We here at Halo Fanon pride ourselves on our devotion to the official storyline, or "canon" of the Halo universe. All of the articles on this site must remain up to the standard set by canon; that is, they must fit in with officially-released media in a way that does not contradict or conflict with the previously-established universe. However, many users are confused as to what is considered actual canon, and what is considered embellishments on that storyline: what rules and events they must follow and what rules and events they can bend. That brings us to the existence of this page. It is here to clarify all of the questions and confusions you may have had about our site's policy and to help you better interact with the veteran users who already understand what is going on. While this was written predominantly for newcomers, it is also intended to be a resource for veterans who are unsure of a particular item's canonical status and wish to get clarification on the matter. With that being said, we hope that this will aid you in your quest to write newer and more creative fan fiction that fits in well with the scope of the Haloverse.
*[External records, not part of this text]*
(** C14: A message put on a connection comes off it: every message whose fields are those of its type, encoded,
    is decoded to the same message by a fresh decoder whose maximum and pool allow its length,
    and what follows it on the connection is untouched, for every type the code knows and for a
    keepalive. *)
Theorem decode_encode MaxLength pool m b rest (Hm : wire_form m) (Hb : MarshalBinary m = Some b)
  (Hmax : Z.of_nat (length b) <= MaxLength + 4) (Hu : 0 <= MaxLength < 2 ^ 32) (Hpool : pool_holds pool m) :
  Decode MaxLength pool empty_message (b ++ rest) = Ok (m, rest).
Proof.
  unfold MarshalBinary, payload in Hb. destruct (Keepalive m) eqn:Hk.
  - unfold wire_form in Hm. rewrite Hk in Hm. subst m. apply (inj Some) in Hb as <-.
    change (Decode _ _ _ _) with (if MaxLength <? 0 then @Err error (Message * bytes) TooLong else Ok (set_keepalive empty_message, rest)).
    by rewrite (proj2 (Z.ltb_ge _ _)) by lia.
  - destruct (fields m) as [f|] eqn:Hf; [|done]. apply (inj Some) in Hb as <-. rewrite length_app in Hmax. cbn [length] in *.
    change (length (be32 _)) with 4%nat in Hmax. rewrite Z.mod_small by lia. rewrite <- app_assoc, Decode_frame by lia.
    by rewrite wire_known, read_fields.
Qed.
(* ===== verification/Lists.v ===== *)
(** * What has been watched: internal/store/sync.go, tracker.go, library.go (ImportList)

    The list the trackers share: [list_entry], one row per show with its status, progress,
    score and finished rewatches; [dirty], set until AniList has been told; [tracker_push],
    what MyAnimeList was last told.  A statement is a function on the tables.  The clock
    ([now], Unix seconds) and the day ([today]) are arguments; [corpus] is what
    the corpus knows of a show the library has no row for. *)
From stdpp Require Import base gmap sets strings list.
From Stdlib Require Import ZArith Lia.
From S2P Require Import Prelude GoStr Watch.

(** ** Tables *)

Record Entry := mkEntry {
  ID : Z; Status : option string; Progress : Z; Score : Z; Repeat : Z;
  StartedAt : option string; CompletedAt : option string;
  remote_updated : Z; local_updated : Z; dirty : bool; score_cleared : bool;
  anilist_failed : Z; mal_failed : Z;
}.

#[export] Instance Entry_eq : EqDecision Entry.
Proof. solve_decision. Defined.

(** [anime], as far as the lists read it. *)
Record Anime := mkAnime { mal_id : option Z; episode_count : option Z }.

(** A row of [tracker_push] for MyAnimeList. *)
Record Told := mkTold { told_progress : Z; told_status : string; told_score : Z }.

Record lists := mkLists {
  entries : gmap Z Entry; anime : gmap Z Anime; pushed : gmap Z Told; playback : gmap ep Play; follow : gset Z;
}.

Definition set_entries (s : lists) (f : gmap Z Entry -> gmap Z Entry) : lists :=
  mkLists (f (entries s)) (anime s) (pushed s) (playback s) (follow s).
Definition set_pushed (s : lists) (f : gmap Z Told -> gmap Z Told) : lists :=
  mkLists (entries s) (anime s) (f (pushed s)) (playback s) (follow s).
Definition set_playback (s : lists) (f : gmap ep Play -> gmap ep Play) : lists :=
  mkLists (entries s) (anime s) (pushed s) (f (playback s)) (follow s).

(** What a push would say of an entry. *)
Definition edited (e : Entry) (status : option string) (progress score repeat : Z) (completed : option string)
    (local : Z) (cleared d : bool) : Entry :=
  mkEntry (ID e) status progress score repeat (StartedAt e) completed (remote_updated e) local d cleared
    (anilist_failed e) (mal_failed e).

(** An edit is newer than the last, even within a second of it. *)
Definition bump (now : Z) (e : Entry) : Z := Z.max now (local_updated e + 1).

(** Local rows take the ids below the lowest, and below zero. *)
Definition fresh_id (t : gmap Z Entry) : Z := map_fold (fun _ e lowest => Z.min (ID e) lowest) 0 t - 1.

Definition new_entry (t : gmap Z Entry) (status : option string) (progress score repeat : Z)
    (began completed : option string) (now : Z) : Entry :=
  mkEntry (fresh_id t) status progress score repeat began completed 0 now true false 0 0.

Definition EnsureAnime (corpus : gmap Z Anime) (a : Z) (s : lists) : lists :=
  if a =? 0 then s
  else
    match anime s !! a with
    | Some _ => s
    | None => mkLists (entries s) (<[a := default (mkAnime None None) (corpus !! a)]> (anime s)) (pushed s) (playback s) (follow s)
    end.

Definition ListStatuses : list string := ["CURRENT"; "COMPLETED"; "PAUSED"; "DROPPED"; "PLANNING"; "REPEATING"].

Definition ValidStatus (status : string) : bool := existsb (String.eqb status) ListStatuses.

Definition is_status (s : string) (e : Entry) : bool := bool_decide (Status e = Some s).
Happy editing!

Fundamentals

So, with Bungie's departure from the Halo franchise and the series's transfer into the hands of Microsoft-run 343 Industries, there has been quite a bit of concern with regards to what materials should be classified as "real" canon and what should be classified as "false" canon. All items released by Bungie and 343 are canon, and should be regarded as canon, as stated here. However, there are a few finer points that need better definition. Foremost among these are the precedence of one canon source above the other-- is Legends on the same level as Halo: Combat Evolved?, etc.-- and this is what this section is devoted to. Below is the policy that Bungie outlined here.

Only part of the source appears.